What the exercise asks:
Could you write out the opening lines of the data, word for word, stopping after the line that contains "nw ∧ (nw <= length GetMessage)%nat"?

Data supplied:
◇ ◇ ◇ ◇ ◇ ◇ ◇
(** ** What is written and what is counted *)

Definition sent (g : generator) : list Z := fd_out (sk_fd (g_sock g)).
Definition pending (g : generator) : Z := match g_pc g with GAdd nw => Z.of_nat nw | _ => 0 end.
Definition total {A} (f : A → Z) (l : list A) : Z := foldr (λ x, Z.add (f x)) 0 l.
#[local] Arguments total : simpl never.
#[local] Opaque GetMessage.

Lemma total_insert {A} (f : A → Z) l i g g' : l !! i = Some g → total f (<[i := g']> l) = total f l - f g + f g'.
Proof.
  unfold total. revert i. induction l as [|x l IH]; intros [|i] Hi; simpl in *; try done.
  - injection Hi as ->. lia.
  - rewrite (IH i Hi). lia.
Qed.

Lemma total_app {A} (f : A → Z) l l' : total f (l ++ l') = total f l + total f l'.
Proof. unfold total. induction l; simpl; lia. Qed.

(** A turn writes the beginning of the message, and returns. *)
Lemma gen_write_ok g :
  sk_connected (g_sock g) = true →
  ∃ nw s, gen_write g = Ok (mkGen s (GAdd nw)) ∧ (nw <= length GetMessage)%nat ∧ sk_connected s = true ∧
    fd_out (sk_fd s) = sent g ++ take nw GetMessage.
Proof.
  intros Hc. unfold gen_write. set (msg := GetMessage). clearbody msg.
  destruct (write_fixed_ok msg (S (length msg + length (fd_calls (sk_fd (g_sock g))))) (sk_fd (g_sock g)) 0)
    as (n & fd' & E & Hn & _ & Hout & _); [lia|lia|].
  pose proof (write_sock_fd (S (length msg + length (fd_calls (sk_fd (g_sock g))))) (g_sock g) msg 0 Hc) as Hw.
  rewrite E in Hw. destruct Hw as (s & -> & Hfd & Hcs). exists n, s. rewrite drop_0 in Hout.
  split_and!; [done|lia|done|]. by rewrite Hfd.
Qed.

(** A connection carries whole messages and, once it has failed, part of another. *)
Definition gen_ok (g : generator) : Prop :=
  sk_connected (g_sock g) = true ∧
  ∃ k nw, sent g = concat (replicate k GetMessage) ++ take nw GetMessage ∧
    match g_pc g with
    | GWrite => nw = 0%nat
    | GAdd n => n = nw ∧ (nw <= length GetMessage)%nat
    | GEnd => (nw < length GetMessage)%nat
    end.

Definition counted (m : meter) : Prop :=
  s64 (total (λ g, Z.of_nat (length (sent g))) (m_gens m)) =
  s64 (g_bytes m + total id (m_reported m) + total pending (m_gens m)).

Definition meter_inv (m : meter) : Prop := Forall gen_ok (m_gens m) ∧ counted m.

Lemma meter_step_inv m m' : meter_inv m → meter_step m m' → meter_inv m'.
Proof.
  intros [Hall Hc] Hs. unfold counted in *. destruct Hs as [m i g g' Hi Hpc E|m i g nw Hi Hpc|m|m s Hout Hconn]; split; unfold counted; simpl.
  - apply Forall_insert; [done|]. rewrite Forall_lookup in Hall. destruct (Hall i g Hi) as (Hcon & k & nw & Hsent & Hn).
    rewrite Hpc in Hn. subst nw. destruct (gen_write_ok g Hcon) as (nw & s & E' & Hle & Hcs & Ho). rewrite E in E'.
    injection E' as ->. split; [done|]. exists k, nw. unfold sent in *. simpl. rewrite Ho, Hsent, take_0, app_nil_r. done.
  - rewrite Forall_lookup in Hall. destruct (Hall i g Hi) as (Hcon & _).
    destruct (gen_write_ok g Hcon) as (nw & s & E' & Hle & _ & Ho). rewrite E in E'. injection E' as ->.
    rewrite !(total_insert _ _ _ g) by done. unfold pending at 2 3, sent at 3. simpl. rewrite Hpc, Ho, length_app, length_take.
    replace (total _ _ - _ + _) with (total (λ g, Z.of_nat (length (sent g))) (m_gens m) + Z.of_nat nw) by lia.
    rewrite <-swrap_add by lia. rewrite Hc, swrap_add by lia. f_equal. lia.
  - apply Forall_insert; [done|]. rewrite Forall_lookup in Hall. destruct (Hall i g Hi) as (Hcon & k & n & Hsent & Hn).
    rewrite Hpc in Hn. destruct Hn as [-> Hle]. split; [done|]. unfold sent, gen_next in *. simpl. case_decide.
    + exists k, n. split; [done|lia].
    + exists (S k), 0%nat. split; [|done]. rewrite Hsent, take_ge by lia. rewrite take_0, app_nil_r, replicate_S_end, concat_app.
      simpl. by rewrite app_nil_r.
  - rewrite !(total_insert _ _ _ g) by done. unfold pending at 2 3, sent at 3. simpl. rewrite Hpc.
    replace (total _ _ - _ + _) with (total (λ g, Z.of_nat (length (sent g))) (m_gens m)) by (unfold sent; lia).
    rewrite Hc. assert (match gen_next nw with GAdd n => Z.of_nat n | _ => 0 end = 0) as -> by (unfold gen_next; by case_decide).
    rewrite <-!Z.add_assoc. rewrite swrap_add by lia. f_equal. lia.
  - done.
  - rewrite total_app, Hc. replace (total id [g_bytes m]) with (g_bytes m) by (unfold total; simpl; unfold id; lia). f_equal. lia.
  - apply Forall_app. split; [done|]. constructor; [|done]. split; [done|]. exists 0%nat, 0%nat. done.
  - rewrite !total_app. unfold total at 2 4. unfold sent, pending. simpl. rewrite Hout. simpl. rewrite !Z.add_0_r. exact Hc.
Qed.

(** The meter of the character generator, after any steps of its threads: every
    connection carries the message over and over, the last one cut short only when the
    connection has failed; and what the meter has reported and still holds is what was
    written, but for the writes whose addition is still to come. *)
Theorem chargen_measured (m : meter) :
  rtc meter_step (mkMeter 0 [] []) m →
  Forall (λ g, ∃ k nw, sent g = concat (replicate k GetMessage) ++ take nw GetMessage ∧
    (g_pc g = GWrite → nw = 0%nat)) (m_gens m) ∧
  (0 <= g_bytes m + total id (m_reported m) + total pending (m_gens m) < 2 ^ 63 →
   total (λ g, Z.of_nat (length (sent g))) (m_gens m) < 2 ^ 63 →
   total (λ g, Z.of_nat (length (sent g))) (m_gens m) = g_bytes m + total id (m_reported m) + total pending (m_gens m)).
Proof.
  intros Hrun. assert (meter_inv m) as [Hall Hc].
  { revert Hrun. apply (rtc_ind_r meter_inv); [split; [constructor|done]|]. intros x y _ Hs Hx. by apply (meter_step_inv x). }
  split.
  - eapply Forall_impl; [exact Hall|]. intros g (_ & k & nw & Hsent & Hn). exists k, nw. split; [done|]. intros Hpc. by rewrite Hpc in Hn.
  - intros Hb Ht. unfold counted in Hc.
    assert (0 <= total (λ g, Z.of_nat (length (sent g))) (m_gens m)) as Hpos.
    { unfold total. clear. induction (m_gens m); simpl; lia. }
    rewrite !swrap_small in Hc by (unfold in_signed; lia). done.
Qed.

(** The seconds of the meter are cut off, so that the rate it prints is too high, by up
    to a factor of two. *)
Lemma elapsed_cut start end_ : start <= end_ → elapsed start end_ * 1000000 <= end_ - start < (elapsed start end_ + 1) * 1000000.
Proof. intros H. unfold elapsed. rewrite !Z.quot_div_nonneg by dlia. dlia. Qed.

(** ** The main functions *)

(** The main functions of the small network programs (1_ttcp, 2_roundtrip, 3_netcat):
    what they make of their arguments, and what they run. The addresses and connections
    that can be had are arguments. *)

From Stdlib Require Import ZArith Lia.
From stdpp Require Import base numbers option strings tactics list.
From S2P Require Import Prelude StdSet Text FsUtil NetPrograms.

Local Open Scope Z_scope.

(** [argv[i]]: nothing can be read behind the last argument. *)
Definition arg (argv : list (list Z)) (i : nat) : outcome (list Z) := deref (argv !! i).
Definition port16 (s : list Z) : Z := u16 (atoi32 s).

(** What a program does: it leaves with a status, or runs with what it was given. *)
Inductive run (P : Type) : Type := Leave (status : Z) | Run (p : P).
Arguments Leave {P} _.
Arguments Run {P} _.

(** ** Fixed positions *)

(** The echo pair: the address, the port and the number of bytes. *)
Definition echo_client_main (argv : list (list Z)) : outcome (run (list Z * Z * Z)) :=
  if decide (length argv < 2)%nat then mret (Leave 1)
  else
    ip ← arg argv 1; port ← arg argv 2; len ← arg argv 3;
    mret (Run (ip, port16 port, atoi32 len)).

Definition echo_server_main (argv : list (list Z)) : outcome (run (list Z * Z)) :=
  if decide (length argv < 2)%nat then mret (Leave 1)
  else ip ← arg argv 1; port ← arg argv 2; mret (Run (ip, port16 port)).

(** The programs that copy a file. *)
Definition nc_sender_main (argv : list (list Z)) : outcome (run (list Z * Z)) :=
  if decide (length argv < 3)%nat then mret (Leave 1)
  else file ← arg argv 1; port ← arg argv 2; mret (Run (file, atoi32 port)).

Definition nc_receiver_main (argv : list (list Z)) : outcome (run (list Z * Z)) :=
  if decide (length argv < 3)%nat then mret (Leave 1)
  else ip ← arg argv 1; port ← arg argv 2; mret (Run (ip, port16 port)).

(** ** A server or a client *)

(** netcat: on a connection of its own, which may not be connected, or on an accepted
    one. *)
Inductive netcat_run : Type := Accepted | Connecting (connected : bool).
◇ ◇ ◇ ◇ ◇ ◇ ◇
Reply:
(** ** What is written and what is counted *)

Definition sent (g : generator) : list Z := fd_out (sk_fd (g_sock g)).
Definition pending (g : generator) : Z := match g_pc g with GAdd nw => Z.of_nat nw | _ => 0 end.
Definition total {A} (f : A → Z) (l : list A) : Z := foldr (λ x, Z.add (f x)) 0 l.
#[local] Arguments total : simpl never.
#[local] Opaque GetMessage.

Lemma total_insert {A} (f : A → Z) l i g g' : l !! i = Some g → total f (<[i := g']> l) = total f l - f g + f g'.
Proof.
  unfold total. revert i. induction l as [|x l IH]; intros [|i] Hi; simpl in *; try done.
  - injection Hi as ->. lia.
  - rewrite (IH i Hi). lia.
Qed.

Lemma total_app {A} (f : A → Z) l l' : total f (l ++ l') = total f l + total f l'.
Proof. unfold total. induction l; simpl; lia. Qed.

(** A turn writes the beginning of the message, and returns. *)
Lemma gen_write_ok g :
  sk_connected (g_sock g) = true →
  ∃ nw s, gen_write g = Ok (mkGen s (GAdd nw)) ∧ (nw <= length GetMessage)%nat ∧ sk_connected s = true ∧
    fd_out (sk_fd s) = sent g ++ take nw GetMessage.
Proof.
  intros Hc. unfold gen_write. set (msg := GetMessage). clearbody msg.
  destruct (write_fixed_ok msg (S (length msg + length (fd_calls (sk_fd (g_sock g))))) (sk_fd (g_sock g)) 0)
    as (n & fd' & E & Hn & _ & Hout & _); [lia|lia|].
  pose proof (write_sock_fd (S (length msg + length (fd_calls (sk_fd (g_sock g))))) (g_sock g) msg 0 Hc) as Hw.
  rewrite E in Hw. destruct Hw as (s & -> & Hfd & Hcs). exists n, s. rewrite drop_0 in Hout.
  split_and!; [done|lia|done|]. by rewrite Hfd.
Qed.

(** A connection carries whole messages and, once it has failed, part of another. *)
Definition gen_ok (g : generator) : Prop :=
  sk_connected (g_sock g) = true ∧
  ∃ k nw, sent g = concat (replicate k GetMessage) ++ take nw GetMessage ∧
    match g_pc g with
    | GWrite => nw = 0%nat
    | GAdd n => n = nw ∧ (nw <= length GetMessage)%nat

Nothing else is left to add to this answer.